Zadar is a city of northern Dalmatia in Croatia, more than three thousand years old and located on the Adriatic Sea. It is the second largest city in Dalmatia and the fifth largest in Croatia. Zadar is full of historical and cultural insights and by the natural location and environment is very attractive and touristic heritage.


Zadar enjoys a marginal climate of sub tropical and Mediterranean type. The temperatures drop to around 6.5 degree Celsius in January and range around 25 degree Celsius in July. The winters are mild while the summers are hot and humid.


Biodiversity of Zadar comprises of exceptional natural beauty, crystal blue lakes, waterfalls, unique landscape rich in diverse range of flora and fauna.


During the 9th century B.C. Zadar was inhabited by the Illyrian Liburnian tribe who were later conquered by the Romans during the end of 3rd century B.C. Zadar ultimately became a colony of the Romans by the 1st century B.C. During the 6th and 7th centuries Zadar eventually was settled by the Croatian-Hungarian kings. In the mid 12th century Zadar was ruled by the Venetian empire but later declined because of frequent Turkish attacks and wars. In the 20th century it became an Italian province but later during the World War II, Zadar was taken over by the Germans.

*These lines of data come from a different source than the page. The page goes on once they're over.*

(** Every branch of [AddDeviceLabeled] on such a log: an enrolled device is refused as
    already enrolled, a signer outside the membership is refused as no member, and otherwise
    (when the signing primitive answers) the device is enrolled: the new log is accepted with
    the membership extended by it. *)
Theorem add_device_outcome `{CryptoLaws} root l m rnd now new signer name :
  built root l m -> utf8 (bytes_of now) -> utf8 (bytes_of name) ->
  (forall digest, SignASN1 rnd (device_Sign signer) digest <> None) ->
  let outcome := AddDeviceLabeled rnd now new signer name l in
  if decide (new ∈ m) then outcome = inl err_already_enrolled
  else if decide (Ref signer ∈ m) then
    exists l', outcome = inr l' /\ VerifyDeviceSet (Some l') root = inr (m ++ [new])
  else outcome = inl err_signer_not_member.
Proof.
  intros Hb Hnow Hname Hsig outcome.
  destruct (built_chain _ _ _ Hb) as (p & pb & Hc & Hdev).
  destruct (chain_head _ _ _ _ _ Hc) as (Hlast & Hu & _).
  assert (outcome = match memberIndex m new with
    | Some _ => inl err_already_enrolled
    | None => appendMutation rnd EntryAdd (Some new) (cloneRefs m ++ [new]) signer
                (Some {| Name := name; EnrolledAt := now |}) l end) as Ho.
  { unfold outcome, AddDeviceLabeled, head, parseBody. by rewrite Hlast, Hu, Hdev. }
  destruct (decide (new ∈ m)) as [Hin|Hni].
  { rewrite Ho. destruct (memberIndex m new) eqn:Hi; [done|]. by apply memberIndex_None in Hi. }
  rewrite Ho. assert (memberIndex m new = None) as -> by by apply memberIndex_None.
  assert (forall l', outcome = inr l' -> VerifyDeviceSet (Some l') root = inr (m ++ [new])) as Hv.
  { intros l' Hl'. destruct (built_chain root l' (m ++ [new])) as (e & b & Hc' & _).
    - exact (built_add root l m rnd now new signer name l' Hb Hnow Hname Hl').
    - apply VerifyDeviceSet_chain. eauto. }
  unfold appendMutation, head, parseBody in *. rewrite Hlast in *. rewrite Hu, Hdev in *.
  destruct (decide (Ref signer ∈ m)) as [Hs|Hs].
  2: { apply memberIndex_None in Hs. by rewrite Hs. }
  destruct (memberIndex m (Ref signer)) as [i|] eqn:Hi; [|by apply memberIndex_None in Hi].
  assert (memberIndex m new = None) as Hn by by apply memberIndex_None.
  rewrite Hn in Ho. cbn [is_none] in *. rewrite (chain_hash _ _ _ _ _ Hc) in *.
  unfold buildEntry, sign in *.
  match type of Ho with context [json_Marshal ?b] =>
    assert (json_Marshal b <> None) as Hj
  end.
  { apply json_total. split; [apply u64_range|]. split; [apply utf8_entry_types|done]. }
  destruct (json_Marshal _) as [body|]; [|done]. cbn [Body] in *.
  destruct (SignASN1 _ _ _) as [sig|] eqn:Hsg; [|by apply Hsig in Hsg].
  eexists. split; [reflexivity|]. by apply Hv.
Qed.

(** ** A toy instance of the packages, for the witnesses

    Keys are byte strings, a signature is the key followed by the digest, the digest of a
    message is its length modulo 256, and a body's encoding is stdpp's [encode],
    written as one byte per bit. *)

#[export] Instance DeviceRef_countable : Countable DeviceRef :=
  inj_countable' (fun d => (X25519Pub d, SignPub d))
    (fun '(x, s) => {| X25519Pub := x; SignPub := s |}) ltac:(by intros []).
#[export] Instance EntryLabel_eq_dec : EqDecision EntryLabel.
Proof. solve_decision. Defined.
#[export] Instance EntryLabel_countable : Countable EntryLabel :=
  inj_countable' (fun l => (Name l, EnrolledAt l))
    (fun '(n, a) => {| Name := n; EnrolledAt := a |}) ltac:(by intros []).
#[export] Instance entryBody_eq_dec : EqDecision entryBody.
Proof. solve_decision. Defined.
#[export] Instance entryBody_countable : Countable entryBody :=
  inj_countable'
    (fun b => (Version b, Type_ b, PrevHash b, Change b, Devices b, Label b, RecoveryLabel b))
    (fun '(v, t, p, c, d, l, r) =>
       {| Version := v; Type_ := t; PrevHash := p; Change := c; Devices := d; Label := l;
          RecoveryLabel := r |}) ltac:(by intros []).

Module Toy.
Fixpoint bits (p : positive) : bytes :=
  match p with
  | xH => []
  | xO p => "0"%char :: bits p
  | xI p => "1"%char :: bits p
  end.
Fixpoint of_bits (l : bytes) : positive :=
  match l with
  | [] => xH
  | a :: l => if Ascii.eqb a "0" then xO (of_bits l) else xI (of_bits l)
  end.
Lemma of_bits_bits p : of_bits (bits p) = p.
Proof. induction p; simpl; congruence. Qed.

#[export] Instance crypto : Crypto := {|
  PrivKey := bytes; PubKey := bytes; PublicKey k := k;
  Marshal k := "4"%char :: k;
  Unmarshal b := match b with a :: k => if Ascii.eqb a "4" then Some k else None | [] => None end;
  Rand := unit;
  SignASN1 _ k digest := Some (k ++ digest);
  VerifyASN1 k digest sig := bool_decide (sig = k ++ digest);
  Sum256 x := ["h"%char; ascii_of_nat (length x)];
  json_Marshal b := Some (bits (encode b));
  json_Unmarshal l := decode (of_bits l)
|}.

#[export] Instance laws : CryptoLaws crypto.
Proof.
  split; [done| | |]; cbn.
  - intros _ k digest sig [= <-]. by apply bool_decide_eq_true.
  - done.
  - intros b body _ [= <-]. by rewrite of_bits_bits, decode_encode.
Qed.

Definition dev (x s : ascii) : Device := {| device_X25519Pub := [x]; device_Sign := [s] |}.
Definition d1 := dev "a" "A".
Definition rec := dev "r" "R".
Definition d2 := dev "b" "B".
Definition root : OwnerRoot :=
  {| Device1SignPub := SignPub (Ref d1); RecoverySignPub := SignPub (Ref rec) |}.
Definition log_of (r : result seal_error DeviceSetLog) : DeviceSetLog :=
  match r with inr l => l | inl _ => {| Entries := [] |} end.
Definition log1 : DeviceSetLog := log_of (NewGenesis tt tt "" (Some d1) (Some rec)).
Definition log2 : DeviceSetLog := log_of (AddDevice tt "" (Ref d2) d1 log1).

Lemma log1_ok : NewGenesis tt tt "" (Some d1) (Some rec) = inr log1.
Proof. reflexivity. Qed.
Lemma log2_ok : AddDevice tt "" (Ref d2) d1 log1 = inr log2.
Proof. vm_compute. reflexivity. Qed.

Definition nil_entry : StoredEntry := {| Body := []; Sigs := [] |}.
Definition g : StoredEntry := nth 0 (Entries log2) nil_entry.
Definition e2 : StoredEntry := nth 1 (Entries log2) nil_entry.
Definition gb : entryBody :=
  {| Version := 1; Type_ := EntryGenesis; PrevHash := []; Change := None;
     Devices := [Ref d1; Ref rec];
     Label := Some {| Name := "device1"; EnrolledAt := "" |};
     RecoveryLabel := Some {| Name := "recovery"; EnrolledAt := "" |} |}.
Definition members : list DeviceRef := [Ref d1; Ref rec; Ref d2].

Lemma log2_entries : log2 = {| Entries := [g] ++ e2 :: [] |}.
Proof. vm_compute. reflexivity. Qed.
Lemma log2_accepted : VerifyDeviceSet (Some {| Entries := [g] ++ e2 :: [] |}) root = inr members.
Proof. vm_compute. reflexivity. Qed.
Lemma g_body : json_Unmarshal (Body g) = Some gb.
Proof. vm_compute. reflexivity. Qed.
Lemma gb_nodup : NoDup (Devices gb).
Proof. apply (bool_decide_eq_true_1 (NoDup (Devices gb))). reflexivity. Qed.
Lemma utf8_names : utf8 (bytes_of "") /\ utf8 (bytes_of "device1") /\ utf8 (bytes_of "recovery").
Proof.
  split; [|split]; cbv [bytes_of String.list_ascii_of_string];
    repeat (apply (utf8_app _ 1); [reflexivity|lia|cbn [drop]]); constructor.
Qed.
Lemma sized_log2 : Forall sized_entry (Entries log2).
Proof.
  assert (forallb (fun e => (Z.of_nat (length (Body e)) <? 2 ^ 63) &&
    forallb (fun s => (Z.of_nat (length (SignerPub s)) <? 2 ^ 63) && (Z.of_nat (length (Sig s)) <? 2 ^ 63)) (Sigs e))
    (Entries log2) = true) as Hb by (vm_compute; reflexivity).
  apply Forall_forall. intros e He. rewrite forallb_forall in Hb.
  apply list_elem_of_In, Hb in He. apply andb_true_iff in He as [He Hs].
  unfold sized_entry, sized. apply Z.ltb_lt in He. split; [done|].
  apply Forall_forall. intros s Hin. rewrite forallb_forall in Hs.
  apply list_elem_of_In, Hs in Hin. by brefl.
Qed.
Lemma built1 : built root log1 [Ref d1; Ref rec].
Proof.
  destruct utf8_names as (H0 & H1 & H2).
  exact (built_genesis tt tt "" d1 rec "device1" "recovery" log1 H0 H1 H2 log1_ok).
Qed.
Lemma built2 : built root log2 members.
Proof.
  destruct utf8_names as (H0 & _).
  exact (built_add root log1 [Ref d1; Ref rec] tt "" (Ref d2) d1 "" log2 built1 H0 H0 log2_ok).
Qed.
End Toy.
#[local] Existing Instances Toy.crypto Toy.laws.

Lemma injected_entry_needs_member_witness :
  exists before after d,
    VerifyDeviceSet (Some {| Entries := [Toy.g] |}) Toy.root = inr before /\
    VerifyDeviceSet (Some {| Entries := [Toy.g] ++ [Toy.e2] |}) Toy.root = inr after /\
    signed_by_member before Toy.e2 /\
    (after ≡ₚ d :: before /\ ~ d ∈ before \/ before ≡ₚ d :: after).
Proof.
  apply (injected_entry_needs_member Toy.root [Toy.g] Toy.e2 [] Toy.members);
    [discriminate|apply Toy.log2_accepted].
Defined.

Lemma accepted_membership_witness :
  NoDup Toy.members /\ Toy.members ≡ₚ HeadDevices {| Entries := [Toy.g; Toy.e2] |} /\
  HeadVersion {| Entries := [Toy.g; Toy.e2] |} = u64 2.
Proof.
  apply (accepted_membership Toy.root Toy.g Toy.gb [Toy.e2] Toy.members);
    [apply Toy.g_body|apply Toy.gb_nodup|apply Toy.log2_accepted].
Defined.

Lemma head_hash_commits_witness :
  Toy.log2 = {| Entries := [Toy.g] ++ Toy.e2 :: [] |} \/ collision.
Proof.
  apply (head_hash_commits Toy.root Toy.root Toy.log2 {| Entries := [Toy.g] ++ Toy.e2 :: [] |}
           Toy.members Toy.members (hash_of Toy.e2)).
  - discriminate.
  - apply Toy.sized_log2.
  - rewrite <- Toy.log2_entries. apply Toy.sized_log2.
  - rewrite Toy.log2_entries. apply Toy.log2_accepted.
  - apply Toy.log2_accepted.
  - vm_compute. reflexivity.
  - vm_compute. reflexivity.
Defined.

Lemma honest_logs_verify_witness :
  VerifyDeviceSet (Some Toy.log2) Toy.root = inr Toy.members /\ HeadDevices Toy.log2 = Toy.members.
Proof. apply (honest_logs_verify Toy.root Toy.log2 Toy.members), Toy.built2. Defined.

Lemma add_device_outcome_witness :
  exists l', AddDeviceLabeled tt "" (Ref Toy.d2) Toy.d1 "" Toy.log1 = inr l' /\
    VerifyDeviceSet (Some l') Toy.root = inr ([Ref Toy.d1; Ref Toy.rec] ++ [Ref Toy.d2]).
Proof.
  pose proof (add_device_outcome Toy.root Toy.log1 [Ref Toy.d1; Ref Toy.rec] tt "" (Ref Toy.d2)
    Toy.d1 "" Toy.built1 (proj1 Toy.utf8_names) (proj1 Toy.utf8_names)) as Hout.
  apply Hout. discriminate.
Defined.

Zadar measures a total land area of about 194Km2. It is surrounded by hundreds of islands and isles. It is separated by the narrow strait known as the Zadar Strait from the archipelagos of Ugljan and Pašman of Croatia.

Places of Interest

St. Donat’s Church is the best sustained and excellent building of Zadar. It is considered to be the most significant building of Zadar. It has now become a museum where cultural programs are held. There are 34 churches present in the old town that carries substantial history. The oldest among them is the St. Simeon. St. Mary is also one of them. St. Anastasia is the most popular cathedral. The oldest university of Croatia also one of the oldest in Europe is the University of Zadar that was established in 1396. There is also the Archaeological Museum. Light and Sound of the Sea Organ on Zadar’s Riva is another place of interest that attracts tourists. The remains and preservations of The Roman Forum is also an outstanding place to enjoy.


According to the 2011 census, Zadar has a population of 75,082.


The administrative area of Zadar is divided into the following 21 local districts:
1. Arbanasi
2. Bili Brig
3. Bokanjac
4. Brodarica
5. Crvene Kuce
6. Diklo
7. Dracevac
8. Gaženica
9. Jazine I
10. Jazine II
11. Maslina
12. Novi Bokanjac
13. Poluotok
14. Ploca
15. Puntamika
16. Ricina
17. Smiljevac
18. Stanovi
19. Vidikovac
20. Višnjik
21. Voštarnica

The administrative area of Zadar also includes some islands and villages located nearby.
The villages include:
1. Babindub
2. Crno
3. Kožino
4. Petrcane
The islands include:
1. Ist
2. Iž
3. Molat
4. Olib
5. Premuda
6. Rava
7. Silba


The comprehensive economy of Zadar mainly depends on diversified industries and trade including sea trade, agriculture, fishing, farming, tourism, metal and non-metal manufacturing, mechanical engineering, chemicals, traffic and banking.


The transportation in Zadar constitutes of airways, sea routes; roadways and railways through the interior of the city. It is an important traffic point.